## What this task involves
Print the listing below from its opening line through the line holding "[mobb_fp_extractor.py] and the", both ends included.
Top of Data provided
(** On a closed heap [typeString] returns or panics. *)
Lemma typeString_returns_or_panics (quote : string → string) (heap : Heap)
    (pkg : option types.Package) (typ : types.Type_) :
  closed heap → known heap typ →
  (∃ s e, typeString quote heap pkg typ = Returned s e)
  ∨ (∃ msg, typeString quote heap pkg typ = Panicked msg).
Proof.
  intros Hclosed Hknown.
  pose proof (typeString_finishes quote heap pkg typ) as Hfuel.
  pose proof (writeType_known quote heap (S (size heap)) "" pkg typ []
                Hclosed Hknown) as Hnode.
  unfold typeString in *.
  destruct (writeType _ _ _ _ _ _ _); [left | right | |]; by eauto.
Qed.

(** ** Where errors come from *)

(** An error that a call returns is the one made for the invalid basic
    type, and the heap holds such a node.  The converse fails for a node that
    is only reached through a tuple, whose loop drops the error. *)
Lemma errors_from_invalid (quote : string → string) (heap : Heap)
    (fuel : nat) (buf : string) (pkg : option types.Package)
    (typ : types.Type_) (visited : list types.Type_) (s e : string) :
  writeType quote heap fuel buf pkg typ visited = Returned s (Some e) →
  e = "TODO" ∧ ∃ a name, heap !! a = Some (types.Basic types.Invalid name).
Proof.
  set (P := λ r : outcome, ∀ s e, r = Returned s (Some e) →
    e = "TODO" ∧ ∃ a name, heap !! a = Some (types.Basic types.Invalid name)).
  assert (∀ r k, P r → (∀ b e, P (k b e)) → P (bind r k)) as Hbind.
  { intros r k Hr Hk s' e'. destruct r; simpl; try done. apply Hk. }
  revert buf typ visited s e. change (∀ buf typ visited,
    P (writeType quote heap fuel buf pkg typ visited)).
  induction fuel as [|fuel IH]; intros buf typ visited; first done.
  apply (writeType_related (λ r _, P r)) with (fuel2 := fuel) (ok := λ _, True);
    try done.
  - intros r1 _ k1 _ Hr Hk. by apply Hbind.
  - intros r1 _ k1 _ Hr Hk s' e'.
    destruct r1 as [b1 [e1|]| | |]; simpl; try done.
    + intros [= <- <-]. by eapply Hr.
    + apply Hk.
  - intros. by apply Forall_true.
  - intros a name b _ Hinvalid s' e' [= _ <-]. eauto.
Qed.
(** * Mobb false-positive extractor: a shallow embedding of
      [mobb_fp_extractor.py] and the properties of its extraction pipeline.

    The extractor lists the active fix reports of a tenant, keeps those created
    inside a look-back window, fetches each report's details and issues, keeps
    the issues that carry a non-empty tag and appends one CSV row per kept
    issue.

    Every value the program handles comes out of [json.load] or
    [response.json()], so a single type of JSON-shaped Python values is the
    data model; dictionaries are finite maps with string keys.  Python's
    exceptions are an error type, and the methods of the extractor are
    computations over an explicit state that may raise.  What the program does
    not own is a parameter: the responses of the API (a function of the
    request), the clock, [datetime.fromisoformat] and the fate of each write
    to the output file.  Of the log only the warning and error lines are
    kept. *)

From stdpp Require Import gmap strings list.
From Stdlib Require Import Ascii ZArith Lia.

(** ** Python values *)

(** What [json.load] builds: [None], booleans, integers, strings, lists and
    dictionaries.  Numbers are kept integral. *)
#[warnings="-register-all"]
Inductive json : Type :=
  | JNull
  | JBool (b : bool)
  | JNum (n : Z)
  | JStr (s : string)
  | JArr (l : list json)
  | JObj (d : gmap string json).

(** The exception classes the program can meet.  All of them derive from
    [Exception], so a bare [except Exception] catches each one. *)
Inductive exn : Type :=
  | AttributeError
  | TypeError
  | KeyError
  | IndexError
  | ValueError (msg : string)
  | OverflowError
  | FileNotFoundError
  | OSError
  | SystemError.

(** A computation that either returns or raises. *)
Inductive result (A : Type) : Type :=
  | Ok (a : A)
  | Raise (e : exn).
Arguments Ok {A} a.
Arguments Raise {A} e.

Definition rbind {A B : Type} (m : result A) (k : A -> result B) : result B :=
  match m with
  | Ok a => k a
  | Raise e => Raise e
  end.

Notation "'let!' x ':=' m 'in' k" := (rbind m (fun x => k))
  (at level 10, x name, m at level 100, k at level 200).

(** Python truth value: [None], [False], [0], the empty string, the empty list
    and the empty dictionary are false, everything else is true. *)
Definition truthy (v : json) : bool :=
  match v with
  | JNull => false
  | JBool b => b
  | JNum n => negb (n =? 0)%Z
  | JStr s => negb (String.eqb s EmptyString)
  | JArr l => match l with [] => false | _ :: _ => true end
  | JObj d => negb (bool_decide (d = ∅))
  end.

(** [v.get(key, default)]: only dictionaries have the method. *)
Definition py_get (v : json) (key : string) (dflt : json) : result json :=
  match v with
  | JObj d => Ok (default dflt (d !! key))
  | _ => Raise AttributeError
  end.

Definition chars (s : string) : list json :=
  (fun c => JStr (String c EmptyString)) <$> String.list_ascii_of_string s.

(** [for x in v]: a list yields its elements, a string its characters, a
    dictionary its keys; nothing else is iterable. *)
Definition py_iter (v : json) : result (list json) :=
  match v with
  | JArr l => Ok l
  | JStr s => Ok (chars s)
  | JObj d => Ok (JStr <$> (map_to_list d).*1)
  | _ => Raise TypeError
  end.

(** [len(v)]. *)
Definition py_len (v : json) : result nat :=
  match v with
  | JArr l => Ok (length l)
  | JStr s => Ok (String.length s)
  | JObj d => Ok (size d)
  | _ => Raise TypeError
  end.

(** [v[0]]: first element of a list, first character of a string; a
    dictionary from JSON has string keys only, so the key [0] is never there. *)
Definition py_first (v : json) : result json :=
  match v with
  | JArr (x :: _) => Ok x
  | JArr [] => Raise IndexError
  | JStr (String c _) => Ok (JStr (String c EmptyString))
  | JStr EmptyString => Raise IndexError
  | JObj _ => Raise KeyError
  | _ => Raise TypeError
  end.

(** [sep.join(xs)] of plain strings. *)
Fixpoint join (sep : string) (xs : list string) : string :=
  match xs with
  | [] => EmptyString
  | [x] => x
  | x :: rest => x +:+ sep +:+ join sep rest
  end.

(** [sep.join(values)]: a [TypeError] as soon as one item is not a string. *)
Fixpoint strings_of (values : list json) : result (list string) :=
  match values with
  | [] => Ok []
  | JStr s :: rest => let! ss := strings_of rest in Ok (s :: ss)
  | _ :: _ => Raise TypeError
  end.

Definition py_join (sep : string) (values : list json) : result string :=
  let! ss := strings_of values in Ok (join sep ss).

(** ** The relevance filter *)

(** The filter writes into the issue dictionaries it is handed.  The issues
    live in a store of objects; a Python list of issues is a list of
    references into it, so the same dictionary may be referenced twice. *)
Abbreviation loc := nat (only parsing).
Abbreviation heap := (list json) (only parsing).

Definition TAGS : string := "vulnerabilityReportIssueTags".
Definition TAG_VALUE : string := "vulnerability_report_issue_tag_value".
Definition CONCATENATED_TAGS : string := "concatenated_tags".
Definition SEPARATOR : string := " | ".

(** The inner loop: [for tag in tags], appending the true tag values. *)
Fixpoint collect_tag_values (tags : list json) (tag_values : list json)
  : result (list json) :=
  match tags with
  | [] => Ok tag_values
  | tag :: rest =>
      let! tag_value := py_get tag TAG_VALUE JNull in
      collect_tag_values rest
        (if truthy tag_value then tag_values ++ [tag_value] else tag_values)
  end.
Bottom of Data provided
## Written response
(** On a closed heap [typeString] returns or panics. *)
Lemma typeString_returns_or_panics (quote : string → string) (heap : Heap)
    (pkg : option types.Package) (typ : types.Type_) :
  closed heap → known heap typ →
  (∃ s e, typeString quote heap pkg typ = Returned s e)
  ∨ (∃ msg, typeString quote heap pkg typ = Panicked msg).
Proof.
  intros Hclosed Hknown.
  pose proof (typeString_finishes quote heap pkg typ) as Hfuel.
  pose proof (writeType_known quote heap (S (size heap)) "" pkg typ []
                Hclosed Hknown) as Hnode.
  unfold typeString in *.
  destruct (writeType _ _ _ _ _ _ _); [left | right | |]; by eauto.
Qed.

(** ** Where errors come from *)

(** An error that a call returns is the one made for the invalid basic
    type, and the heap holds such a node.  The converse fails for a node that
    is only reached through a tuple, whose loop drops the error. *)
Lemma errors_from_invalid (quote : string → string) (heap : Heap)
    (fuel : nat) (buf : string) (pkg : option types.Package)
    (typ : types.Type_) (visited : list types.Type_) (s e : string) :
  writeType quote heap fuel buf pkg typ visited = Returned s (Some e) →
  e = "TODO" ∧ ∃ a name, heap !! a = Some (types.Basic types.Invalid name).
Proof.
  set (P := λ r : outcome, ∀ s e, r = Returned s (Some e) →
    e = "TODO" ∧ ∃ a name, heap !! a = Some (types.Basic types.Invalid name)).
  assert (∀ r k, P r → (∀ b e, P (k b e)) → P (bind r k)) as Hbind.
  { intros r k Hr Hk s' e'. destruct r; simpl; try done. apply Hk. }
  revert buf typ visited s e. change (∀ buf typ visited,
    P (writeType quote heap fuel buf pkg typ visited)).
  induction fuel as [|fuel IH]; intros buf typ visited; first done.
  apply (writeType_related (λ r _, P r)) with (fuel2 := fuel) (ok := λ _, True);
    try done.
  - intros r1 _ k1 _ Hr Hk. by apply Hbind.
  - intros r1 _ k1 _ Hr Hk s' e'.
    destruct r1 as [b1 [e1|]| | |]; simpl; try done.
    + intros [= <- <-]. by eapply Hr.
    + apply Hk.
  - intros. by apply Forall_true.
  - intros a name b _ Hinvalid s' e' [= _ <-]. eauto.
Qed.
(** * Mobb false-positive extractor: a shallow embedding of
      [mobb_fp_extractor.py] and the properties of its extraction pipeline.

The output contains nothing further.